▸ TASK STATEMENT: In the listing below, find each line with the string "bool" and report it.

────────

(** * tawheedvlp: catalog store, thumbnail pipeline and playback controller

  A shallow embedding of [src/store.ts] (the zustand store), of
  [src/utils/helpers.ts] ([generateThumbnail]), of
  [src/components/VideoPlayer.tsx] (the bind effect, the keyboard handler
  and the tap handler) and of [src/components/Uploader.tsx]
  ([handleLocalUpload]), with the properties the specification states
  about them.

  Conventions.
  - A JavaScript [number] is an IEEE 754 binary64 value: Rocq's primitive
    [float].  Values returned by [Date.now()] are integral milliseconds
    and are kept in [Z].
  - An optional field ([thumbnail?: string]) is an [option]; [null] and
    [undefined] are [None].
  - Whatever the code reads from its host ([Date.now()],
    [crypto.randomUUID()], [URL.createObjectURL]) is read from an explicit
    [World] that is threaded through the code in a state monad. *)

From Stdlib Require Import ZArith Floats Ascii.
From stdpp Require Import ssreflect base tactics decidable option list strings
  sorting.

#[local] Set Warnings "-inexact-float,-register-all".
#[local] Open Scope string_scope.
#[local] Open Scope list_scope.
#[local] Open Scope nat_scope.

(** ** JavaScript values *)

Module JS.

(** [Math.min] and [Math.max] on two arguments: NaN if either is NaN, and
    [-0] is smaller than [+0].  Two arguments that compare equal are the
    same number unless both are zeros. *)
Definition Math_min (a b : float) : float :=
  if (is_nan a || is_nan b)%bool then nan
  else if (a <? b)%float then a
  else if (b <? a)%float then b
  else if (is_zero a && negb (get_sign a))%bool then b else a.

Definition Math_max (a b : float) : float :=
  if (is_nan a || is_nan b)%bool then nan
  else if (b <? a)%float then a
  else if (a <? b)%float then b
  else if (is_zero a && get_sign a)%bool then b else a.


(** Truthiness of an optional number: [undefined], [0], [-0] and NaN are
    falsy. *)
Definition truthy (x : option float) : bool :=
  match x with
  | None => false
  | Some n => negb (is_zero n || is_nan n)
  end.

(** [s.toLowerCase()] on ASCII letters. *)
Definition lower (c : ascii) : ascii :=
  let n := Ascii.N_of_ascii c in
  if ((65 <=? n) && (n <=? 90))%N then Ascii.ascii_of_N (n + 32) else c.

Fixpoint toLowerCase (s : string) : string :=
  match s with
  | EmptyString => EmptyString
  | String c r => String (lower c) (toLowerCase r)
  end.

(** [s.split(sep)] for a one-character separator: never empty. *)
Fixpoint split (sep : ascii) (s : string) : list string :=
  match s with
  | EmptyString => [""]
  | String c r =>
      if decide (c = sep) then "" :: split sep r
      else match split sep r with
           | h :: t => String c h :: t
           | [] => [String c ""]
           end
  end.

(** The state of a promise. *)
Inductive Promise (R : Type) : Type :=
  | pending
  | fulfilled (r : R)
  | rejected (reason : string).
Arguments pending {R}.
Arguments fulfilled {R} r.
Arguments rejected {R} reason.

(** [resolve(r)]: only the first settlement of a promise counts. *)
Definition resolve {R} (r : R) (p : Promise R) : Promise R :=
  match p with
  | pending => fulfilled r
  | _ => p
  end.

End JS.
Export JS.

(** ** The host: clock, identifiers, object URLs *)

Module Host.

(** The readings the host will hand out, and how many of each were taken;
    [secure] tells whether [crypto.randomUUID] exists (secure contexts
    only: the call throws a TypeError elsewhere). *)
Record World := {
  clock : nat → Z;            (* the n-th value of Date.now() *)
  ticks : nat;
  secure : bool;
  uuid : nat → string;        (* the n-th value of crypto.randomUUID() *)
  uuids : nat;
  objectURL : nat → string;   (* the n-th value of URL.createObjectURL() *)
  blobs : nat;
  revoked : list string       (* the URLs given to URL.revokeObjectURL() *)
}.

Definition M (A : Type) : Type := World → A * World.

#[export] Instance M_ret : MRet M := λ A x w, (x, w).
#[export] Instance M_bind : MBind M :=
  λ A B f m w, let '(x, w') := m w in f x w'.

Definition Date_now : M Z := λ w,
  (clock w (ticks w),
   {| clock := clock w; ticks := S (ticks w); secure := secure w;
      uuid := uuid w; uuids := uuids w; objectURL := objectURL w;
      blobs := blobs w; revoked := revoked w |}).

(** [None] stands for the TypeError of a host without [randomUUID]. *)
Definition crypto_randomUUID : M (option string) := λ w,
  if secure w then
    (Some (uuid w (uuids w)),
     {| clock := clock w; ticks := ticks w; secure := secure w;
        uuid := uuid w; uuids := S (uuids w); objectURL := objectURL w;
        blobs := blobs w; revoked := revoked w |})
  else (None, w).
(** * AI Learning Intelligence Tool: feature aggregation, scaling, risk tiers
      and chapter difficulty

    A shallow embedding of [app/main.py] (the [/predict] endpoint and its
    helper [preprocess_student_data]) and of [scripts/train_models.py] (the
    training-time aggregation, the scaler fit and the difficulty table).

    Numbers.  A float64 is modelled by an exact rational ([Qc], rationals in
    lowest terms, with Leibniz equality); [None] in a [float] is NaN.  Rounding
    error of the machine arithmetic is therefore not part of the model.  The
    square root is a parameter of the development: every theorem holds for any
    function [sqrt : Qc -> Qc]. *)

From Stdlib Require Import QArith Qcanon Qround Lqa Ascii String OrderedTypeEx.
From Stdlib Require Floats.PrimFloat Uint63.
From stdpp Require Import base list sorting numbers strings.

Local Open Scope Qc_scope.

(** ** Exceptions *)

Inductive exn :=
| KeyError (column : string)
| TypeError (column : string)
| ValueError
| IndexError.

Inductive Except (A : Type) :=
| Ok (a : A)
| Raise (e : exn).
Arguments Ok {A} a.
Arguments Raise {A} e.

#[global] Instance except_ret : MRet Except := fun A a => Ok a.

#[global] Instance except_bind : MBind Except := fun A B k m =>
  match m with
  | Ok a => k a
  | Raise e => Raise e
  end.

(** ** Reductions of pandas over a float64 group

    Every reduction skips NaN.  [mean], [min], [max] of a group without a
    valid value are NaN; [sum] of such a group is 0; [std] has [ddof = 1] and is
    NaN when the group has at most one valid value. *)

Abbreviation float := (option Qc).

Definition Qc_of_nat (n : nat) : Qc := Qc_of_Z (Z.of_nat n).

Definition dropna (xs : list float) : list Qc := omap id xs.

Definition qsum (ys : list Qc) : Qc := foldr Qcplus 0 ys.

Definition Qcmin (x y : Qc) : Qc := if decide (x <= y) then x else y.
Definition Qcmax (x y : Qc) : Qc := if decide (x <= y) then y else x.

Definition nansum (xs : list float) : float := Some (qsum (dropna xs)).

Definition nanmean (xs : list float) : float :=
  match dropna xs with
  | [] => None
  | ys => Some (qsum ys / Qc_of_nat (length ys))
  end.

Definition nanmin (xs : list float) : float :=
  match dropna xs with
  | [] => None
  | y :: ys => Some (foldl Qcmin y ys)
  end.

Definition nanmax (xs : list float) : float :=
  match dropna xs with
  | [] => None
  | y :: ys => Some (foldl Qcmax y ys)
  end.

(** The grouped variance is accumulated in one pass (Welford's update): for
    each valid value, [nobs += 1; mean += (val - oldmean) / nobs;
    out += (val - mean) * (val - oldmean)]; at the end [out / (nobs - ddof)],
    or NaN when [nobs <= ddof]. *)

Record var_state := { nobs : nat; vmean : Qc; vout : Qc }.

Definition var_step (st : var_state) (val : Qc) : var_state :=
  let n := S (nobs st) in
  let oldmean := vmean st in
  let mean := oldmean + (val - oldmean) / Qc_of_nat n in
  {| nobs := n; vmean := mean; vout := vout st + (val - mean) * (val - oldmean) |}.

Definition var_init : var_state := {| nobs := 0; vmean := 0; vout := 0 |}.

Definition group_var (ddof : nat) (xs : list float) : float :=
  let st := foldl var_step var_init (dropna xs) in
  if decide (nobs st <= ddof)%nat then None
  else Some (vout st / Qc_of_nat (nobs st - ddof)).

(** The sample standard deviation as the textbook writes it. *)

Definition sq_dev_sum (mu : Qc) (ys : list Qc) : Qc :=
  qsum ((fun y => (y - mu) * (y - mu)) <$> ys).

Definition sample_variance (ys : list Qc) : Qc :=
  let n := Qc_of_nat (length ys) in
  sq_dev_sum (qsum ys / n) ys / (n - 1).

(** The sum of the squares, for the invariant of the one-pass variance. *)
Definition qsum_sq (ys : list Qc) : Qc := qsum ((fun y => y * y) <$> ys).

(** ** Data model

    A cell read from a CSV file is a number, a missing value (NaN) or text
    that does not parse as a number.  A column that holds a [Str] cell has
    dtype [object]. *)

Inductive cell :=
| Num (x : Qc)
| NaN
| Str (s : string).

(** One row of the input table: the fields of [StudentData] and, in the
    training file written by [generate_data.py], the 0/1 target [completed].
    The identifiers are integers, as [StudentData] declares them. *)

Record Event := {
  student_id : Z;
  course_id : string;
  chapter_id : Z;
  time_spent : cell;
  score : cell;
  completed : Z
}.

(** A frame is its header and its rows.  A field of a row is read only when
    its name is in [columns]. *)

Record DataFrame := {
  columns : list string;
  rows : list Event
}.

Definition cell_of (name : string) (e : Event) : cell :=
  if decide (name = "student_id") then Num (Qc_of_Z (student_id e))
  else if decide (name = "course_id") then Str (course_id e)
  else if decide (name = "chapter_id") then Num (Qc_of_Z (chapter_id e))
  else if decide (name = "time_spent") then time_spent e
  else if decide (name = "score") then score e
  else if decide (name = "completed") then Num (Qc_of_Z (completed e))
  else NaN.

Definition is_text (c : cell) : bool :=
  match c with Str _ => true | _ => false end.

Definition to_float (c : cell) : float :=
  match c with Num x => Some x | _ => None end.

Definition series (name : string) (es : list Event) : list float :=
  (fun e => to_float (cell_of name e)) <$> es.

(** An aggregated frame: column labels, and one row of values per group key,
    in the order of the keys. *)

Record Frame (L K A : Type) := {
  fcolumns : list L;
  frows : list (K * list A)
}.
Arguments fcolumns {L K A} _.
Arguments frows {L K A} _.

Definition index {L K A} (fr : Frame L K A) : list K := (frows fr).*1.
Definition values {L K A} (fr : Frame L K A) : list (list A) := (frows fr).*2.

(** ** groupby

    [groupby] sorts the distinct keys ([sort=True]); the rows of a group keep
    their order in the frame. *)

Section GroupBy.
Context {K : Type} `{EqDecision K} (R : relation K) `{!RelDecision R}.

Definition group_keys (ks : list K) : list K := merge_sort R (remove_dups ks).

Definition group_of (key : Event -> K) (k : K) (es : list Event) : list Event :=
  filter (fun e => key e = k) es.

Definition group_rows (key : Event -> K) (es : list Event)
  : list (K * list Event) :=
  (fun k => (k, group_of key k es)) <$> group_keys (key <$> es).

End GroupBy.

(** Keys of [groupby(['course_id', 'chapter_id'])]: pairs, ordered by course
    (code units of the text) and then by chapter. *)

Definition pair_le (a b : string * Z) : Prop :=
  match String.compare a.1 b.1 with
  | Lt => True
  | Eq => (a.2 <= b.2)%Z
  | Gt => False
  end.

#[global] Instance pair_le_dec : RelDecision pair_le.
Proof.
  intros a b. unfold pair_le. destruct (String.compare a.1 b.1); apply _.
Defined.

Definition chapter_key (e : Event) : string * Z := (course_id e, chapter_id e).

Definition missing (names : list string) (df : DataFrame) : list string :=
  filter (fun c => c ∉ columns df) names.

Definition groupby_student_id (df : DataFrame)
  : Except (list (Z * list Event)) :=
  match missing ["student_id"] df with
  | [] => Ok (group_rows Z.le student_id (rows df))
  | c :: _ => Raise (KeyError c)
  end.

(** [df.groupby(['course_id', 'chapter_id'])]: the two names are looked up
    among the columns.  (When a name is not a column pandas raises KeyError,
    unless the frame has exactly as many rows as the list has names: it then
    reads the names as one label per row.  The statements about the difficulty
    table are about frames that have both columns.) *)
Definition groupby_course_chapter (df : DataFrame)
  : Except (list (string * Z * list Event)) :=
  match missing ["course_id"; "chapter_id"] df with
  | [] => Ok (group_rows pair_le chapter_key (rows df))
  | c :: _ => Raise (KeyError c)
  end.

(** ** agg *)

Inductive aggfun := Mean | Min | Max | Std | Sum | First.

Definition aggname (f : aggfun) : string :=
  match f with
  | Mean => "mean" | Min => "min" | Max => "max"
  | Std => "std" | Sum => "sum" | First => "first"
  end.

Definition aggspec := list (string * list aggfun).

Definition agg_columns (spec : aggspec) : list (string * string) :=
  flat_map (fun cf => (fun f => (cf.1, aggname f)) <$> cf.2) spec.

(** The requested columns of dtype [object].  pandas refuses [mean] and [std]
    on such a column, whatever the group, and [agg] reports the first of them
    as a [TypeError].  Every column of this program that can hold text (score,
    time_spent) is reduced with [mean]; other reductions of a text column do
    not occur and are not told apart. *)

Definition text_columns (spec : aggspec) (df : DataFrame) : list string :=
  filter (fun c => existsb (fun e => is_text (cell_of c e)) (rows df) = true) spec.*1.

────────

▸ RESULT OF THIS TASK:
  if (is_nan a || is_nan b)%bool then nan
  else if (is_zero a && negb (get_sign a))%bool then b else a.
  if (is_nan a || is_nan b)%bool then nan
  else if (is_zero a && get_sign a)%bool then b else a.
Definition truthy (x : option float) : bool :=
  secure : bool;
Definition is_text (c : cell) : bool :=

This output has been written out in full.